Face à cette escalade, les autorités syriennes ont annoncé un accord sécuritaire avec les notables et représentants de la zone. L’annonce, faite le 2 mai par Mohammed Halawa, responsable de la sécurité dans la région de Damas, marque un tournant : les habitants sont appelés à remettre leurs armes, tandis que les forces de sécurité syriennes prennent position dans la zone. Des points de contrôle ont été installés aux abords de Jaramana pour limiter l’infiltration de groupes armés extérieurs.
“Nous avons conclu un accord avec les habitants pour qu’ils remettent leurs armes au gouvernement. Les forces de sécurité entreront dans la zone pour assurer la sécurité et mettre en place des points de contrôle autour de Jaramana”, a déclaré Halawa.
Cet accord, qui vise à restaurer l’autorité de l’État, a permis une baisse immédiate des tensions. Mais la stabilité reste incertaine. Dans cette banlieue stratégique aux équilibres confessionnels délicats, le spectre de nouveaux affrontements plane toujours.

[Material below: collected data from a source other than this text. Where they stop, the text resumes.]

Lemma update_order_summary_fold results :
  Forall (fun r => 0 < quantity r) results ->
  forall s,
    (0 <= executed_slices s)%Z -> 0 <= total_executed s ->
    let s' := fold_left update_order_summary results s in
    executed_slices s' = (executed_slices s + Z.of_nat (List.length results))%Z
    /\ total_executed s' = total_executed s + sum (map quantity results)
    /\ total_commission s' = total_commission s + sum (map commission results)
    /\ avg_execution_price s' * of_Z (executed_slices s')
       = avg_execution_price s * of_Z (executed_slices s)
         + sum (map avg_price results).
Proof.
  induction 1 as [|r results Hr _ IH]; intros s Hn Ht.
  - simpl. rewrite !sum_nil, Z.add_0_r. repeat split; ring.
  - cbn [fold_left]. set (s1 := update_order_summary s r).
    assert (0 < total_executed s1) as Ht1.
    { unfold s1, update_order_summary. cbn [total_executed]. qc_lra. }
    destruct (IH s1) as [I1 [I2 [I3 I4]]].
    + unfold s1. cbn [executed_slices update_order_summary]. lia.
    + now apply Qclt_le_weak.
    + assert (avg_execution_price s1 * of_Z (executed_slices s1)
              = avg_execution_price s * of_Z (executed_slices s) + avg_price r) as A.
      { unfold s1, update_order_summary.
        cbn [avg_execution_price executed_slices total_executed].
        apply gtb_gt in Ht1. unfold s1, update_order_summary in Ht1.
        cbn [total_executed] in Ht1. rewrite Ht1.
        replace (executed_slices s + 1 - 1)%Z with (executed_slices s) by lia.
        assert (0 < of_Z (executed_slices s + 1)) as P by (apply of_Z_pos; lia).
        field. intro Z. rewrite Z in P. exact (Qclt_not_le _ _ P (Qcle_refl 0)). }
      cbv zeta. cbn [List.length map]. rewrite !sum_cons.
      split; [|split; [|split]].
      * rewrite I1. unfold s1. cbn [update_order_summary executed_slices]. lia.
      * rewrite I2. unfold s1. cbn [update_order_summary total_executed]. ring.
      * rewrite I3. unfold s1. cbn [update_order_summary total_commission]. ring.
      * rewrite I4, A. ring.
Qed.

(** After any number of executions of positive quantity, the summary of
    an order counts them, adds up their quantities and commissions, and
    holds as average execution price the plain mean of the slices'
    average prices, whatever their quantities. *)
Theorem order_summary_plain_mean :
  forall results : list execution,
    results <> [] ->
    Forall (fun r => 0 < quantity r) results ->
    let s := fold_left update_order_summary results new_summary in
    executed_slices s = Z.of_nat (List.length results)
    /\ total_executed s = sum (map quantity results)
    /\ total_commission s = sum (map commission results)
    /\ avg_execution_price s
       = sum (map avg_price results) / of_nat (List.length results).
Proof.
  intros results Hne Hq s.
  destruct (update_order_summary_fold results Hq new_summary)
    as [I1 [I2 [I3 I4]]]; [cbn; lia | apply Qcle_refl |].
  fold s in I1, I2, I3, I4. cbn [new_summary executed_slices total_executed
    total_commission avg_execution_price] in I1, I2, I3, I4.
  rewrite Z.add_0_l in I1.
  split; [exact I1|]. split; [rewrite I2; ring|]. split; [rewrite I3; ring|].
  rewrite I1 in I4. fold (of_nat (List.length results)) in I4.
  assert (0 < of_nat (List.length results)) as P.
  { unfold of_nat. apply of_Z_pos. destruct results; [congruence | simpl; lia]. }
  assert (sum (map avg_price results)
          = avg_execution_price s * of_nat (List.length results)) as ->
    by (rewrite I4; ring).
  field. intro Z. rewrite Z in P. exact (Qclt_not_le _ _ P (Qcle_refl 0)).
Qed.

Lemma order_summary_plain_mean_witness :
  let results :=
    [ {| quantity := dec 10 1; avg_price := dec 100 1; commission := 1 |};
      {| quantity := dec 1000 1; avg_price := dec 50 1; commission := dec 50 1 |} ] in
  let s := fold_left update_order_summary results new_summary in
  executed_slices s = Z.of_nat (List.length results)
  /\ total_executed s = sum (map quantity results)
  /\ total_commission s = sum (map commission results)
  /\ avg_execution_price s
     = sum (map avg_price results) / of_nat (List.length results).
Proof.
  apply (order_summary_plain_mean
           [ {| quantity := dec 10 1; avg_price := dec 100 1; commission := 1 |};
             {| quantity := dec 1000 1; avg_price := dec 50 1;
                commission := dec 50 1 |} ]).
  - discriminate.
  - repeat constructor; apply ltb_lt; vm_compute; reflexivity.
Defined.

End OrderEngine.
(** X8. For a node whose token length exceeds the budget: when the
    tokenizer counts fewer than ten tokens in its content, the content yields
    no chunk at all (a leaf then returns the empty list); otherwise a
    non-blank content yields one chunk per group the sentence splitter returns
    for chunk size 500, whatever the budget is, each with the group as
    content, its recomputed token length, the current header path and the
    node's whole page set. *)
Theorem oversized_content_chunks (root : TreeElement.t) (max_tokens : Z)
    (current_headers : list string) :
  max_tokens < TreeElement.token_length root ->
  ((tok (TreeElement.content root) < 10)%nat ->
   own root max_tokens current_headers = []
   /\ (TreeElement.children root = [] ->
       process root max_tokens current_headers = []))
  /\ ((10 <= tok (TreeElement.content root))%nat ->
      Py.truthy (Py.strip (TreeElement.content root)) = true ->
      own root max_tokens current_headers
      = map (fun group =>
               SemanticChunk.mk group (Z.of_nat (tok group))
                 current_headers (TreeElement.pages root))
            (SentenceSplitter_split_text 500 (TreeElement.content root))).
Proof.
  intros Hbig. apply Z.ltb_lt in Hbig. split.
  - intros Hshort.
    assert (Hown : own root max_tokens current_headers = []).
    { unfold own_chunks, split_text_into_sentences. rewrite Hbig.
      destruct (Py.truthy _); [|reflexivity].
      destruct (Z.ltb_spec (Z.of_nat (tok (TreeElement.content root))) 10);
        [reflexivity | lia]. }
    split; [exact Hown|]. intros Hleaf.
    rewrite process_unfold. unfold chunks_before_merge.
    rewrite Hleaf, Hown. reflexivity.
  - intros Hlong Hcontent.
    unfold own_chunks, split_text_into_sentences.
    rewrite Hbig, Hcontent.
    destruct (Z.ltb_spec (Z.of_nat (tok (TreeElement.content root))) 10);
      [lia | reflexivity].
Qed.

End Oversized.

(** The hypotheses of X8 hold for a leaf of three words under a budget of
    two, and for the twelve-word leaf under a budget of three. *)
Lemma oversized_content_chunks_witness :
  process_tree_to_chunks word_count one_group_splitter
    (TreeElement.mk None "a b c" 3 [] ∅) 2 [] = []
  /\ own_chunks word_count one_group_splitter twelve_word_leaf 3 []
     = [SemanticChunk.mk twelve_words 12 [] ∅].
Proof.
  split.
  - apply (proj1 (oversized_content_chunks word_count one_group_splitter
                    (TreeElement.mk None "a b c" 3 [] ∅) 2 []
                    ltac:(reflexivity))).
    + vm_compute. lia.
    + reflexivity.
  - apply (proj2 (oversized_content_chunks word_count one_group_splitter
                    twelve_word_leaf 3 [] ltac:(reflexivity))).
    + vm_compute. lia.
    + reflexivity.
Defined.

Depuis le début du conflit syrien, Jaramana a souvent été épargnée par les grandes batailles, mais elle n’a jamais échappé à la pression des groupes armés et aux règlements de comptes. Ce nouvel accord est une tentative du régime d’Asad de resserrer son emprise sur une zone sensible, sans toutefois s’attaquer aux causes profondes de la défiance locale.
La situation reste sous haute surveillance, et l’État affirme vouloir renforcer son rôle tout en évitant toute nouvelle flambée. Mais dans cette Syrie fragmentée, chaque accalmie reste une suspension, jamais une paix durable.